[Items from a data source]:

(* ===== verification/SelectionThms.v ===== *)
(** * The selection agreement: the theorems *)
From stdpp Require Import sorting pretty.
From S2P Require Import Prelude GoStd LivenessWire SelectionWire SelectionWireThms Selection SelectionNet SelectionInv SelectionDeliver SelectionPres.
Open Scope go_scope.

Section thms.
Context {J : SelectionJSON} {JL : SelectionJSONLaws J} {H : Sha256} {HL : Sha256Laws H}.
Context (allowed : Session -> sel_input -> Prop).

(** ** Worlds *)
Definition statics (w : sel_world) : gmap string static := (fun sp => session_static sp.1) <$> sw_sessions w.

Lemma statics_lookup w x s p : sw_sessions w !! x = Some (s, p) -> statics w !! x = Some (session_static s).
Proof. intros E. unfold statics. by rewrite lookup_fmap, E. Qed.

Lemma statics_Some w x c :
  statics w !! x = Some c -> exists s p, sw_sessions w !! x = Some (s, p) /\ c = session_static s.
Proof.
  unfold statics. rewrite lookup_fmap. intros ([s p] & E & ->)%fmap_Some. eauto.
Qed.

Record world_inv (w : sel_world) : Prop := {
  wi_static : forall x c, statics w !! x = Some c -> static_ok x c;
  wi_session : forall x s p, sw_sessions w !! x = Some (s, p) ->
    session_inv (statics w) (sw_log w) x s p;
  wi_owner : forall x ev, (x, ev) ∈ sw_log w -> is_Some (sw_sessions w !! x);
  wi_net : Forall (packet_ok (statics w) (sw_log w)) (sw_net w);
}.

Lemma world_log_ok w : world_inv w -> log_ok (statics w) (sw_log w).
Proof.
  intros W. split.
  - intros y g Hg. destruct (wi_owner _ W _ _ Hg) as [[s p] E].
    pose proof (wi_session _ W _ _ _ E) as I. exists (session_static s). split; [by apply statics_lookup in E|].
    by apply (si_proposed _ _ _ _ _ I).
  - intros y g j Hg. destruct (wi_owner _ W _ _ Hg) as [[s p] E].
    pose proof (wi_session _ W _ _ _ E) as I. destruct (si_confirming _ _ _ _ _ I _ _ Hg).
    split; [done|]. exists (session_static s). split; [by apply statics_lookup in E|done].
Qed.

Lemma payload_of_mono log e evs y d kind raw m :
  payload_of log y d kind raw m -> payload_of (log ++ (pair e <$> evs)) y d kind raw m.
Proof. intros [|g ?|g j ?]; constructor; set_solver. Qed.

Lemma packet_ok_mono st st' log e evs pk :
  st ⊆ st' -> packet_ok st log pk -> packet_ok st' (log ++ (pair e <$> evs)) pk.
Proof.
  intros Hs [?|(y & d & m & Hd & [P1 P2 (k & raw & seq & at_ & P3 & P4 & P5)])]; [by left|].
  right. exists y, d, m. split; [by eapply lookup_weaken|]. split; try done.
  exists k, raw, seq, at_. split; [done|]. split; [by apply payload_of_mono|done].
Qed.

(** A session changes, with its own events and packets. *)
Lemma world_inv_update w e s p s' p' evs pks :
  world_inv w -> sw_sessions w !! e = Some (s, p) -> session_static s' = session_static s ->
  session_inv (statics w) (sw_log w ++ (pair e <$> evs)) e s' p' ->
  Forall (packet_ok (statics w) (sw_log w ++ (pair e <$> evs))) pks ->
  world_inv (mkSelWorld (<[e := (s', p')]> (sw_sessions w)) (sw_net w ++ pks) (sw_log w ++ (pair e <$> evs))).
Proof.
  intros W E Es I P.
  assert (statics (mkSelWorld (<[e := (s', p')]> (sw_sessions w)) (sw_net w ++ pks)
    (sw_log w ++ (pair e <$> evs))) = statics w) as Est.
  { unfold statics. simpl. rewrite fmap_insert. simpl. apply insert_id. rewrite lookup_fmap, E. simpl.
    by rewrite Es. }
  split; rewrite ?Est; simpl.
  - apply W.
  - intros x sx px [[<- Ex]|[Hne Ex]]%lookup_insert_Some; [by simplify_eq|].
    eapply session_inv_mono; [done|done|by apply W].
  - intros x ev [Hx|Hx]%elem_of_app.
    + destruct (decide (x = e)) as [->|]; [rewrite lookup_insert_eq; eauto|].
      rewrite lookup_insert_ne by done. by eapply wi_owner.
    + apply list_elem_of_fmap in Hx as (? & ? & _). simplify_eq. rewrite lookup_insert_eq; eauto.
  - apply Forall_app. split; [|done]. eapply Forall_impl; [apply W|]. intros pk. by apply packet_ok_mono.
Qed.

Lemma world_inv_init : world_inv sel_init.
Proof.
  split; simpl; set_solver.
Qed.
---
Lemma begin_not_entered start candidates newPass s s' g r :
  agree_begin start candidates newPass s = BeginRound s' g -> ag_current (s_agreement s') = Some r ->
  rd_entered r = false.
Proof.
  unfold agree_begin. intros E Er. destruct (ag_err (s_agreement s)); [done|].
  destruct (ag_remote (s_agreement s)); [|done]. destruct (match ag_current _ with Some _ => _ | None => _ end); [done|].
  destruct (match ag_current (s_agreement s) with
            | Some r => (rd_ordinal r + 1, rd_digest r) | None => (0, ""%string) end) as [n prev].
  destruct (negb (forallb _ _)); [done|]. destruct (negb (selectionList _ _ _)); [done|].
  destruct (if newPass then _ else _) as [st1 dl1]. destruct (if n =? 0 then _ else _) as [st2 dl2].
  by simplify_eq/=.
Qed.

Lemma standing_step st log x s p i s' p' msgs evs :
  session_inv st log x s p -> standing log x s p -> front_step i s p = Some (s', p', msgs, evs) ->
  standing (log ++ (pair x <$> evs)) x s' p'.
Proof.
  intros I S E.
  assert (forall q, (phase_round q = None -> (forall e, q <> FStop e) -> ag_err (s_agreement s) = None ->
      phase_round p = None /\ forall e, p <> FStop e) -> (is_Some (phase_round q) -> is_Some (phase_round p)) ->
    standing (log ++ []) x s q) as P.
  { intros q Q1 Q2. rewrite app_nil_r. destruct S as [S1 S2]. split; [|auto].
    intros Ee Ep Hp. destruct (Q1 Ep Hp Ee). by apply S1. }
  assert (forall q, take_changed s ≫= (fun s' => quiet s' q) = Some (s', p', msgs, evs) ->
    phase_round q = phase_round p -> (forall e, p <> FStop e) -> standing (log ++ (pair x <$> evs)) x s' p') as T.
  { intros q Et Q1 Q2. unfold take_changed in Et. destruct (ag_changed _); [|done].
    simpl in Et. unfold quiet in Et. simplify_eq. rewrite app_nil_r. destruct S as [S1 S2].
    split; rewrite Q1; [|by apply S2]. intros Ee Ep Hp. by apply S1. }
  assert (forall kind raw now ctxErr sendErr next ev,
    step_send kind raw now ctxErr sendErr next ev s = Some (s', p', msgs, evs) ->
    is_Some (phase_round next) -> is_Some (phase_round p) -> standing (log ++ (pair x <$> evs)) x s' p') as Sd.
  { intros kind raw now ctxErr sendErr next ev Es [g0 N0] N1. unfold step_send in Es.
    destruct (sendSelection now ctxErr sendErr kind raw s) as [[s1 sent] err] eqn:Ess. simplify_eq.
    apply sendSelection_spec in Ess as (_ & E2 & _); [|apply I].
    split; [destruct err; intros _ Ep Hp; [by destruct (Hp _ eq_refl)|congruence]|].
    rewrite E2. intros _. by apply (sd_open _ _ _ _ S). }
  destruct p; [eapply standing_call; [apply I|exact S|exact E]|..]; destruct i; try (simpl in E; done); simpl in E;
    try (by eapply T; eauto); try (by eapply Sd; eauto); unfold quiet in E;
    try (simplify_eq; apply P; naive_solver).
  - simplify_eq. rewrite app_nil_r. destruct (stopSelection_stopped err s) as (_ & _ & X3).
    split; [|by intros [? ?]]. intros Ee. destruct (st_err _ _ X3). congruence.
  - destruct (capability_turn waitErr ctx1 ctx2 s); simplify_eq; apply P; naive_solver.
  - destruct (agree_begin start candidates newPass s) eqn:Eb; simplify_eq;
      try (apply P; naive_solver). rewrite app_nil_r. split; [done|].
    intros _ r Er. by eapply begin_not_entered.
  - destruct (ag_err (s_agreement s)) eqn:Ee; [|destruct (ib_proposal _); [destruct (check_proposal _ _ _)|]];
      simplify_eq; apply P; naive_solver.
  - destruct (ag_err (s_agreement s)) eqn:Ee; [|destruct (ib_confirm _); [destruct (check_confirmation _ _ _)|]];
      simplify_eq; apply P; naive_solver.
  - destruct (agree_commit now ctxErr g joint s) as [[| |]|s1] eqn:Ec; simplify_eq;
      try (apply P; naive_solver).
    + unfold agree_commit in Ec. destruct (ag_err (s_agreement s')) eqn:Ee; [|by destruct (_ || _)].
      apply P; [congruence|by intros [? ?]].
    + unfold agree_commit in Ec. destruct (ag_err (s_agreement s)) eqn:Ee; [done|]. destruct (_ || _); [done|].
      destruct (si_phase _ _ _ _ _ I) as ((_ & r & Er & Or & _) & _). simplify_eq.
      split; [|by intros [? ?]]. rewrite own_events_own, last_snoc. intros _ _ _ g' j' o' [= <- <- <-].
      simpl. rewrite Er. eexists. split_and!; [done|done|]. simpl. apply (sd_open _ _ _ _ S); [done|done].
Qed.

[Task statement]:
Find the lines above that contain the word "candidates" and collect them.

[Result of this exercise]:
Lemma begin_not_entered start candidates newPass s s' g r :
  agree_begin start candidates newPass s = BeginRound s' g -> ag_current (s_agreement s') = Some r ->
  - destruct (agree_begin start candidates newPass s) eqn:Eb; simplify_eq;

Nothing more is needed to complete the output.